# Work item
Pull out every line below holding the word "Inductive".

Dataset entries
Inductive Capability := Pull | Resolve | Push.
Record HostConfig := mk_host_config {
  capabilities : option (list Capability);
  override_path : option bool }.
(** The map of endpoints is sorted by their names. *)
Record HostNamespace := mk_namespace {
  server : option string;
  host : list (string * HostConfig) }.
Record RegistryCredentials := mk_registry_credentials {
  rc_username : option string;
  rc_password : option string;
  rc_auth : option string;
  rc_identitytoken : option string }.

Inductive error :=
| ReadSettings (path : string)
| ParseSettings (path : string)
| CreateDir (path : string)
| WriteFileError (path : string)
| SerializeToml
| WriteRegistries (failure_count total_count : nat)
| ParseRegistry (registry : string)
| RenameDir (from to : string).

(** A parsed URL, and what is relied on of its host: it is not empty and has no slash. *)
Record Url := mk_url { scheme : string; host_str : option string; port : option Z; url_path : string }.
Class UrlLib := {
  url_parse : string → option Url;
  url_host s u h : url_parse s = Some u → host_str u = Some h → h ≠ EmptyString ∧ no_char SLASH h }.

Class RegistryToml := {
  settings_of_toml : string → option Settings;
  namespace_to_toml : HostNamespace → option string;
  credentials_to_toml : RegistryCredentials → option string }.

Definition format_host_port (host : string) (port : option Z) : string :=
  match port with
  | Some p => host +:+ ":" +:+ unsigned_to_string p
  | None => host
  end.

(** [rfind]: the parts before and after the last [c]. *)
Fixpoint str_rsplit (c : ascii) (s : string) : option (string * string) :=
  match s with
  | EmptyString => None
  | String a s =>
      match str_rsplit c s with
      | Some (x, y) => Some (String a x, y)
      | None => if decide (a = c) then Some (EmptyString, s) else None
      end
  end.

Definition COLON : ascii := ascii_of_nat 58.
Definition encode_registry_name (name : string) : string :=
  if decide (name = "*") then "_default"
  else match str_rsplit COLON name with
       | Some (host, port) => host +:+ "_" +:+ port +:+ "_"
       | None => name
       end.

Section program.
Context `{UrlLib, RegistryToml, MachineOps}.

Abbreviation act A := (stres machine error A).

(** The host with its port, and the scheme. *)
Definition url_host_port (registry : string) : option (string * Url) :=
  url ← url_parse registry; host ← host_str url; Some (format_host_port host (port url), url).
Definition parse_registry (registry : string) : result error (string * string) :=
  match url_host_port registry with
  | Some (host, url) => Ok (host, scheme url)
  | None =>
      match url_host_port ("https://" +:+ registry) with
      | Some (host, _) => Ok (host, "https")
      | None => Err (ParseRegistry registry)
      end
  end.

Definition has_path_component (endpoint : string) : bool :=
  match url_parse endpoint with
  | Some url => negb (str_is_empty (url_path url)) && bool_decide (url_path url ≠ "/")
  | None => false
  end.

# Answer box
Inductive Capability := Pull | Resolve | Push.
Inductive error :=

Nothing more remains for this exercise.